The Arizona Vegetable Integrated Pest Management Update from the University of Arizona (UA) Cooperative Extension in Yuma, Ariz. released Aug. 7, 2013.
Insect pests at stand establishment in fall melons and produce
By John Palumbo, UA research scientist and Extension specialist
Growers have begun planting fall melon crops and produce planting is a few weeks away. Pest control advisers are likely to find many insects with the potential to cause serious economic losses to seedling crops during stand establishment.
These include flea beetles, crickets (sometimes grasshoppers), darkling and rove beetles, and saltmarsh caterpillars. These insects have chewing mouthparts. Most can consume large amounts of leaf tissue in a short time.

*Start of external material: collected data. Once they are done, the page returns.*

(* ===== verification/Checker.v ===== *)
(** * The tree checker

    Models src/crates/dodb-storage/src/btree/checker.rs: the pass over the data file
    that [BTreeStore::check_invariants] and every open run.  It walks the tree from
    the root with the key range of each page, the overflow chains, the leaf chain
    and the free list, and reports the pages it did not meet.

    Each loop and the recursion add a page to a set of visited pages that lie
    between [FIRST_DATA_PAGE] and the high-water page, so [page_fuel] turns are
    enough; an overflow chain is cut off after [MAX_OVERFLOW_PAGES] pages. *)

From S2P Require Import Prelude Wp Key Core Page Superblock Format Overlay DurableFile Wal StoreFile.

Module Checker.
Import Core DurableFile StoreFile.

Abbreviation PageData := Format.PageData.
Abbreviation KeyBounds := (option bytes * option bytes)%type.

Record InvariantReport : Type := mkInvariantReport {
  reachable_pages : Z;
  free_pages : Z;
  leaked_pages : list PageId;
  report_max_revision : Revision;
}.

Record TreeCheckState : Type := mkState {
  reachable : gset PageId;
  keys : gset bytes;
  leaves : list PageId;
  max_revision : Revision;
}.
Definition default_state : TreeCheckState := mkState ∅ ∅ [] ZERO.

Definition set_reachable (x : gset PageId) (s : TreeCheckState) : TreeCheckState :=
  mkState x (keys s) (leaves s) (max_revision s).
Definition set_keys (x : gset bytes) (s : TreeCheckState) : TreeCheckState :=
  mkState (reachable s) x (leaves s) (max_revision s).
Definition set_leaves (x : list PageId) (s : TreeCheckState) : TreeCheckState :=
  mkState (reachable s) (keys s) x (max_revision s).
Definition set_max_revision (x : Revision) (s : TreeCheckState) : TreeCheckState :=
  mkState (reachable s) (keys s) (leaves s) x.

Definition page_fuel (high_water : PageId) : nat := S (S (Z.to_nat high_water)).

(** [bound.is_some_and(|b| key < b)] and [bound.is_some_and(|b| key >= b)]. *)
Definition below_lower (lower : option bytes) (key : bytes) : bool :=
  match lower with Some b => bytes_ltb key b | None => false end.
Definition reaches_upper (upper : option bytes) (key : bytes) : bool :=
  match upper with Some b => bytes_leb b key | None => false end.

(** The ranges of the children of an internal page, left to right. *)
Fixpoint child_bounds (lower : option bytes) (separators : list bytes) (upper : option bytes)
    : list KeyBounds :=
  match separators with
  | [] => [(lower, upper)]
  | s :: separators' => (lower, Some s) :: child_bounds (Some s) separators' upper
  end.

(** The loop over [entries.iter().enumerate()] that compares the keys found below
    the children with the separators. *)
Fixpoint check_separators (index : nat) (entries : list Format.InternalEntry) (bounds : list KeyBounds)
    : result unit :=
  match entries with
  | [] => Ok tt
  | entry :: entries' =>
      left ← Prelude.index bounds (Z.of_nat index);
      fail_if match left.2 with Some m => bytes_leb (Format.separator entry) m | None => false end
        (Corruption "left child violates internal separator");;
      right ← Prelude.index bounds (Z.of_nat index + 1);
      fail_if match right.1 with Some m => bytes_ltb m (Format.separator entry) | None => false end
        (Corruption "right child violates internal separator");;
      check_separators (S index) entries' bounds
  end.

(** [iter().find_map(..)]. *)
Fixpoint find_map {A B} (f : A → option B) (l : list A) : option B :=
  match l with
  | [] => None
  | x :: l' => match f x with Some y => Some y | None => find_map f l' end
  end.

Section checker.
Context `{C : Crc32c} `{DF : DurableFile F}.
Variable high_water_page_id : PageId.

Definition check_page_id (page_id : PageId) : result unit :=
  fail_if ((page_id <? FIRST_DATA_PAGE) || (high_water_page_id <? page_id))
    (Corruption "page id {} is outside checker bounds").

Definition read_page (page_id : PageId) : St F Error PageData :=
  lift_r (check_page_id page_id);;
  offset ← lift_r (page_offset page_id);
  b ← read_exact_at offset PAGE_SIZE;
  d ← lift_r (Page.decode_page_at b (Some page_id));
  lift_r (Format.decode d).

Abbreviation M := (St (F * TreeCheckState) Error).
Definition in_file {A} (m : St F Error A) : M A := zoom fst (λ f s, (f, s.2)) m.
Definition state : M TreeCheckState := s ← get_st; mret s.2.
Definition update (g : TreeCheckState → TreeCheckState) : M unit := modify_st (λ s, (s.1, g s.2)).

(** [if !state.reachable.insert(page_id) { return Err(..) }]. *)
Definition reach_page (page_id : PageId) (message : string) : M unit :=
  s ← state;
  fail_when (bool_decide (page_id ∈ reachable s)) (Corruption message);;
  update (set_reachable ({[page_id]} ∪ reachable s)).

Fixpoint overflow_loop (fuel : nat) (length : Z) (page_id : option PageId) (visited : gset PageId)
    (total count : Z) : M Z :=
  match page_id with
  | None => mret total
  | Some current =>
      match fuel with
      | O => lift_r (Stuck OutOfFuel)
      | S fuel' =>
          fail_when ((Format.MAX_OVERFLOW_PAGES <=? count) || bool_decide (current ∈ visited))
            (Corruption "overflow chain is cyclic or too long");;
          reach_page current "overflow page is referenced more than once";;
          p ← in_file (read_page current);
          match p with
          | Format.Overflow _ next total_length chunk =>
              fail_when (negb (total_length =? length))
                (Corruption "overflow page length disagrees with leaf");;
              total ← lift_r (ok_or (checked_add total (len chunk))
                (Corruption "overflow content length overflows"));
              overflow_loop fuel' length next ({[current]} ∪ visited) total (count + 1)
          | _ => throw (Corruption "overflow chain reaches a non-overflow page")
          end
      end
  end.

Definition check_overflow (head : PageId) (length : Z) : M unit :=
  fail_when ((length =? 0) || (Format.MAX_VALUE_SIZE <? length))
    (Corruption "overflow value length is invalid");;
  total ← overflow_loop (S (Z.to_nat Format.MAX_OVERFLOW_PAGES)) length (Some head) ∅ 0 0;
  fail_when (negb (total =? length)) (Corruption "overflow content length does not match leaf").

(** The body of [for entry in &entries] in a leaf. *)
Definition check_leaf_entry (lower upper : option bytes) (entry : Format.LeafEntry) : M unit :=
  fail_when (below_lower lower (Format.key entry) || reaches_upper upper (Format.key entry))
    (Corruption "leaf key violates parent separator range");;
  fail_when (Format.revision entry =? ZERO) (Corruption "leaf entry has zero revision");;
  s ← state;
  fail_when (bool_decide (Format.key entry ∈ keys s)) (Corruption "duplicate leaf key");;
  update (set_keys ({[Format.key entry]} ∪ keys s));;
  update (λ s, set_max_revision (Z.max (max_revision s) (Format.revision entry)) s);;
  match Format.value entry with
  | Some (Format.Inline v) =>
      fail_when (Format.INLINE_VALUE_LIMIT <? len v) (Corruption "inline value exceeds inline limit")
  | Some (Format.OverflowRef head length) => check_overflow head length
  | None => mret tt
  end.

Fixpoint visit_tree (fuel : nat) (page_id : PageId) (lower upper : option bytes) : M KeyBounds :=
  match fuel with
  | O => lift_r (Stuck OutOfFuel)
  | S fuel' =>
      reach_page page_id "tree page is reachable more than once";;
      p ← in_file (read_page page_id);
      match p with
      | Format.Leaf _ _ entries =>
          for_each (check_leaf_entry lower upper) entries;;
          update (λ s, set_leaves (leaves s ++ [page_id]) s);;
          mret (Format.key <$> head entries, Format.key <$> last entries)
      | Format.Internal _ leftmost_child entries =>
          fail_when (match entries with [] => true | _ => false end)
            (Corruption "internal page has no separators");;
          let children := leftmost_child :: (Format.right_child <$> entries) in
          bounds ← map_each (λ c, visit_tree fuel' c.1 c.2.1 c.2.2)
            (zip children (child_bounds lower (Format.separator <$> entries) upper));
          lift_r (check_separators 0 entries bounds);;
          mret (find_map fst bounds, find_map snd (reverse bounds))
      | _ => throw (Corruption "tree reaches a non-tree page")
      end
  end.

Fixpoint leftmost_leaf (fuel : nat) (root : PageId) (visited : gset PageId) : St F Error PageId :=
  match fuel with
  | O => lift_r (Stuck OutOfFuel)
  | S fuel' =>
      fail_when (bool_decide (root ∈ visited))
        (Corruption "tree contains a cycle while finding leftmost leaf");;
      p ← read_page root;
      match p with
      | Format.Leaf _ _ _ => mret root
      | Format.Internal _ leftmost_child _ => leftmost_leaf fuel' leftmost_child ({[root]} ∪ visited)
      | _ => throw (Corruption "tree reaches a non-tree page")
      end
  end.

(** [for entry in entries] of the chain: the last key seen. *)
Fixpoint chain_keys (previous : option bytes) (ks : list bytes) : result (option bytes) :=
  match ks with
  | [] => Ok previous
  | k :: ks' =>
      fail_if match previous with Some p => bytes_leb k p | None => false end
        (Corruption "leaf chain ordering is invalid");;
      chain_keys (Some k) ks'
  end.

Fixpoint chain_loop (fuel : nat) (reach : gset PageId) (current : option PageId)
    (visited : gset PageId) (previous_key : option bytes) (chain : list PageId)
    : St F Error (list PageId) :=
  match current with
  | None => mret chain
  | Some page_id =>
      match fuel with
      | O => lift_r (Stuck OutOfFuel)
      | S fuel' =>
          fail_when (bool_decide (page_id ∈ visited)) (Corruption "leaf chain contains a cycle");;
          fail_when (bool_decide (page_id ∉ reach)) (Corruption "leaf chain points outside the tree");;
          p ← read_page page_id;
          match p with
          | Format.Leaf _ next_leaf entries =>
              previous_key ← lift_r (chain_keys previous_key (Format.key <$> entries));
              chain_loop fuel' reach next_leaf ({[page_id]} ∪ visited) previous_key (chain ++ [page_id])
          | _ => throw (Corruption "leaf chain points to a non-leaf page")
          end
      end
  end.

Definition check_leaf_chain (tree_leaves : list PageId) (leftmost : PageId) (reach : gset PageId)
    : St F Error unit :=
  chain ← chain_loop (page_fuel high_water_page_id) reach (Some leftmost) ∅ None [];
  fail_when (negb (bool_decide (chain = tree_leaves)))
    (Corruption "leaf chain is not connected in tree order").

Fixpoint free_loop (fuel : nat) (reach : gset PageId) (next : option PageId) (free : gset PageId)
    : St F Error (gset PageId) :=
  match next with
  | None => mret free
  | Some page_id =>
      match fuel with
      | O => lift_r (Stuck OutOfFuel)
      | S fuel' =>
          lift_r (check_page_id page_id);;
          fail_when (bool_decide (page_id ∈ free)) (Corruption "free-page list contains a cycle");;
          fail_when (bool_decide (page_id ∈ reach)) (Corruption "a page is both reachable and free");;
          p ← read_page page_id;
          match p with
          | Format.Free _ page_next => free_loop fuel' reach page_next ({[page_id]} ∪ free)
          | _ => throw (Corruption "free-list entry is not a free page")
          end
      end
  end.

(** The pages of [FIRST_DATA_PAGE..=high_water] in neither set. *)
Definition leaked (reach free : gset PageId) : list PageId :=
  filter (λ id, (id ∉ reach) ∧ (id ∉ free))
    (seqZ FIRST_DATA_PAGE (high_water_page_id + 1 - FIRST_DATA_PAGE)).

(** Runs with a fresh [TreeCheckState] and returns the final one. *)
Definition from_default {A} (m : M A) : St F Error TreeCheckState := λ f,
  let out := m (f, default_state) in (fmap (λ _, out.2.2) out.1, out.2.1).

Definition check (root : PageId) (free_head : option PageId) : St F Error InvariantReport :=
  tree ← from_default (visit_tree (page_fuel high_water_page_id) root None None);
  leftmost ← leftmost_leaf (page_fuel high_water_page_id) root ∅;
  check_leaf_chain (leaves tree) leftmost (reachable tree);;
  free ← free_loop (page_fuel high_water_page_id) (reachable tree) free_head ∅;
  mret (mkInvariantReport (Z.of_nat (size (reachable tree))) (Z.of_nat (size free))
          (leaked (reachable tree) free) (max_revision tree)).
End checker.

End Checker.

Seedling crops at the cotyledon stage are most susceptible to these pests. Feeding by large numbers can devour much of the cotyledons or outright kill small plants.
If left uncontrolled, larger seedling plants (2-4 leaf stage) can sustain significant feeding damage on terminal growing points or newly emerged leaves. Not only can this feeding stunt plant growth, it can result in the lack of uniformity and maturity at harvest.
Host sources of flea beetle, cricket and ‘wooly worm’ infestations include numerous summer crops (e.g., sudan grass, cotton, and alfalfa) and a large host of weeds (e.g., purslane).
Experience suggests that melon fields planted adjacent to these crops and weedy areas are at a high risk of these seedling pests, particularly flea beetles. As these summer host plants are harvested or terminated over the next few weeks, seedling pests typically move to the next available host crop - lettuce, cole crops, and melons.
Fortunately, many registered insecticide alternatives are available that can be applied via sprinkler chemigation (i.e., pyrethroids) or foliar sprays (i.e., Lannate, neonicotinoids) that can cost effectively minimize the insect abundance and damage to emerging crops.